Lecture 13 How statistics draws a line

Eamonn Mallon
14/10/2020

How is this line calculated in stats

plot of chunk unnamed-chunk-1

  • The essence of regression analysis is using sample data to estimate parameter values (a and b).
  • Stats finds slope (b) and intercept (a) by minimising SSE
  • SSE, think back to ANOVA, the sum of squares of the error, here the variation that can't be explained by the line
    • Square all the residuals (do you remember why?)
    • Sum them all up

What are residuals in a regression

  • Residuals (d) are the difference between the actual value of y and the predicted value of y(\( \hat{y} \))
  • \[ d = y - \hat{y} \]
  • But \( \hat{y} \) must be on the line \( a + bx \)
  • \[ d = y - \hat{y} = y - (a +bx) = y - a -bx \]

Minimising SSE

  • change the value of the slope (b)
  • work out the new intercept \( a = \bar y - b\bar x \) (the line has to go through the mean values of x and y)
  • predict the fitted values of growth for each level of tannin (\( a + bx \))
  • work out the residuals (\( y - a -bx \), previous slide)
  • square them and add them up (\( \sum (y - a- bx)^2 \))
  • associate this value of SSE[i] with the current estimate of the slope b[i]

Minimising SSE

b <- seq(-1.43,-1,0.002) 
sse <- numeric(length(b)) 
for (i in 1:length(b)) {
  a <- mean(reg.data$growth)-b[i]*mean(reg.data$tannin) 
  residual <- reg.data$growth - a - b[i]*reg.data$tannin 
  sse[i] <- sum(residual^2)
  }
plot(b,sse,type="l",ylim=c(19,24)) 
  arrows(-1.216,20.07225,-1.216,19,col="red") 
  abline(h=20.07225,col="green",lty=2)
  lines(b,sse)

 print(b[which(sse==min(sse))])

Minimising SSE

plot of chunk unnamed-chunk-3

[1] -1.216

So we have the slope (b), how do we get the intercept (a)

\[ y = a + bx \] \[ a = y - bx \]

  • The line has to got through the mean of y (6.9) and x (4)

\[ a = \bar y - b\bar x \]

  • We know everything on the left hand side, so can calculate a (a = 6.9-(-1.2)4 = 11.7)
  • Therefore we can write the equation of the line from the parameters we have calculated (a and b).

\[ y= 11.7 -1.2x \]

So is it significant?

  • We will not go deep into this (in first year) except to say that you work out the significance using an ANOVA table
  • Rather I will spend the time teaching you the R code reqired and its interpretation

Regression in R

model <- lm(reg.data$growth~reg.data$tannin)
summary(model)

Call:
lm(formula = reg.data$growth ~ reg.data$tannin)

Residuals:
    Min      1Q  Median      3Q     Max 
-2.4556 -0.8889 -0.2389  0.9778  2.8944 

Coefficients:
                Estimate Std.
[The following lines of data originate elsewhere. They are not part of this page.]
Lemma exec_reconcile_all_established (rs : list Reconciliation) :
  ∀ X c, established X c →
  stored (exec (reconcile_all rs) c)
    = Some (mkQueryResult (foldl next_todos X rs))
  ∧ length (writes (exec (reconcile_all rs) c))
    = length (writes c) + length rs.
Proof.
  induction rs as [|r rs IH]; intros X c HX.
  - split; [exact HX | cbn; lia].
  - simpl reconcile_all. rewrite exec_seq.
    rewrite (exec_reconcile_established X c r HX).
    destruct (IH (next_todos X r)
                (mkCache (Some (mkQueryResult (next_todos X r)))
                   (writes c ++ [mkWriteData (Some (next_todos X r))]))
                eq_refl) as [Hs Hw].
    split; [exact Hs|]. rewrite Hw. simpl. rewrite length_app. simpl. lia.
Qed.

Lemma foldl_next_todos_skip_edits (rs : list Reconciliation) :
  ∀ X, foldl next_todos X (filter (λ r, is_edit r = false) rs)
       = foldl next_todos X rs.
Proof.
  induction rs as [|r rs IH]; intros X; [reflexivity|].
  destruct r as [e|r|d].
  - rewrite filter_cons_True by reflexivity. simpl. apply IH.
  - rewrite filter_cons_False by (simpl; congruence). simpl. apply IH.
  - rewrite filter_cons_True by reflexivity. simpl. apply IH.
Qed.

Lemma filter_id_comm (d1 d2 : string) (X : list Todo) :
  filter (λ t, id t ≠ d2) (filter (λ t, id t ≠ d1) X)
  = filter (λ t, id t ≠ d1) (filter (λ t, id t ≠ d2) X).
Proof.
  rewrite !list_filter_filter. apply list_filter_iff. intros t. tauto.
Qed.

Lemma fresh_id_filter_all (X : list Todo) (d : string) :
  d ∉ (id <$> X) → filter (λ t, id t ≠ d) X = X.
Proof.
  intros Hd. apply filter_all, Forall_forall. intros t Ht Heq.
  apply Hd. subst d. apply list_elem_of_fmap. eauto.
Qed.

Lemma NoDup_ids_filter (P : Todo → Prop) `{!∀ t, Decision (P t)}
  (X : list Todo) :
  NoDup (id <$> X) → NoDup (id <$> filter P X).
Proof.
  intros Hnd. eapply sublist_NoDup; [exact Hnd | apply fmap_sublist, sublist_filter].
Qed.

Lemma length_filter_present_unique (X : list Todo) (d : string) :
  NoDup (id <$> X) → d ∈ (id <$> X) →
  S (length (filter (λ t, id t ≠ d) X)) = length X.
Proof.
  induction X as [|x X IH]; intros Hnd Hd.
  - by apply elem_of_nil in Hd.
  - rewrite fmap_cons in Hnd, Hd. apply NoDup_cons in Hnd as [Hx Hnd].
    destruct (decide (id x = d)) as [Heq|Hne].
    + rewrite filter_cons_False by (intros H; by apply H).
      subst d. by rewrite fresh_id_filter_all.
    + rewrite filter_cons_True by assumption. simpl. f_equal.
      apply IH; [assumption|].
      apply elem_of_cons in Hd as [Hd|Hd]; [congruence | assumption].
Qed.

(** X1. From an established cache, every history of successful mutations
    leaves the cache established, with the sequence obtained by applying the
    callbacks' array expressions in order, and hands exactly one [data]
    object to [writeQuery] per mutation. *)
Theorem reconcile_all_established (X : list Todo) (c : Cache)
  (rs : list Reconciliation) :
  established X c →
  established (foldl next_todos X rs) (exec (reconcile_all rs) c)
  ∧ length (writes (exec (reconcile_all rs) c))
    = length (writes c) + length rs.
Proof. intros HX. by apply exec_reconcile_all_established. Qed.

Lemma reconcile_all_established_witness :
  established [todo_a] (cache_of [todo_a])
  ∧ established [todo_b; todo_c]
      (exec (reconcile_all [AddSucceeded (mkAddTodoData todo_b);
                            EditSucceeded (mkEditTodoData "2" false);
                            DeleteSucceeded (mkDeleteTodoData "1");
                            AddSucceeded (mkAddTodoData todo_c)])
         (cache_of [todo_a]))
  ∧ length (writes
      (exec (reconcile_all [AddSucceeded (mkAddTodoData todo_b);
                            EditSucceeded (mkEditTodoData "2" false);
                            DeleteSucceeded (mkDeleteTodoData "1");
                            AddSucceeded (mkAddTodoData todo_c)])
         (cache_of [todo_a])))
    = 0 + 4.
Proof.
  split; [reflexivity|].
  exact (reconcile_all_established [todo_a] (cache_of [todo_a])
           [AddSucceeded (mkAddTodoData todo_b);
            EditSucceeded (mkEditTodoData "2" false);
            DeleteSucceeded (mkDeleteTodoData "1");
            AddSucceeded (mkAddTodoData todo_c)] eq_refl).
Defined.

(** X2. While no result is established, add and delete reconciliations
    never establish one: after any history of them the cache still has no
    result, and every [data] object they handed to [writeQuery] has
    [todos] undefined. *)
Theorem reconcile_all_cache_miss (c : Cache) (rs : list Reconciliation) :
  stored c = None →
  Forall (λ r, is_edit r = false) rs →
  stored (exec (reconcile_all rs) c) = None
  ∧ writes (exec (reconcile_all rs) c)
    = writes c ++ replicate (length rs) (mkWriteData None).
Proof.
  intros Hc Hrs. revert c Hc.
  induction Hrs as [|r rs Hr _ IH]; intros c Hc.
  - simpl. by rewrite app_nil_r.
  - simpl reconcile_all. rewrite exec_seq.
    assert (Hstep : exec (reconcile r) c
                    = mkCache None (writes c ++ [mkWriteData None])).
    { unfold exec. destruct r as [[e]|r|[d]]; cbn [reconcile].
      - by rewrite addTodo_update_run, Hc.
      - discriminate Hr.
      - by rewrite deleteTodo_update_run, Hc. }
    rewrite Hstep.
    destruct (IH (mkCache None (writes c ++ [mkWriteData None])) eq_refl)
      as [Hs Hw].
    split; [exact Hs|]. rewrite Hw. simpl. by rewrite <- app_assoc.
Qed.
Error t value Pr(>|t|)    
(Intercept)      11.7556     1.0408  11.295 9.54e-06 ***
reg.data$tannin  -1.2167     0.2186  -5.565 0.000846 ***
---
Signif. codes:  0 '***' 0.001 '**' 0.01 '*' 0.05 '.' 0.1 ' ' 1

Residual standard error: 1.693 on 7 degrees of freedom
Multiple R-squared:  0.8157,    Adjusted R-squared:  0.7893 
F-statistic: 30.97 on 1 and 7 DF,  p-value: 0.0008461

\[ y = 11.75 - 1.2x \]

Tanin levels affect growth (Regression: \( R^2 \) = 0.79, \( F_{1,7} \) = 30.97, p = \( 0.0009 \))

R squared ?

  • This measures the goodness of fit of the line
  • 1 (perfect) 0 (no fit)
  • Its the square of r (the correlation coefficient)
  • \[ R^2 = SSR/SSY \]
  • SSR the variation explained by the regression line

r2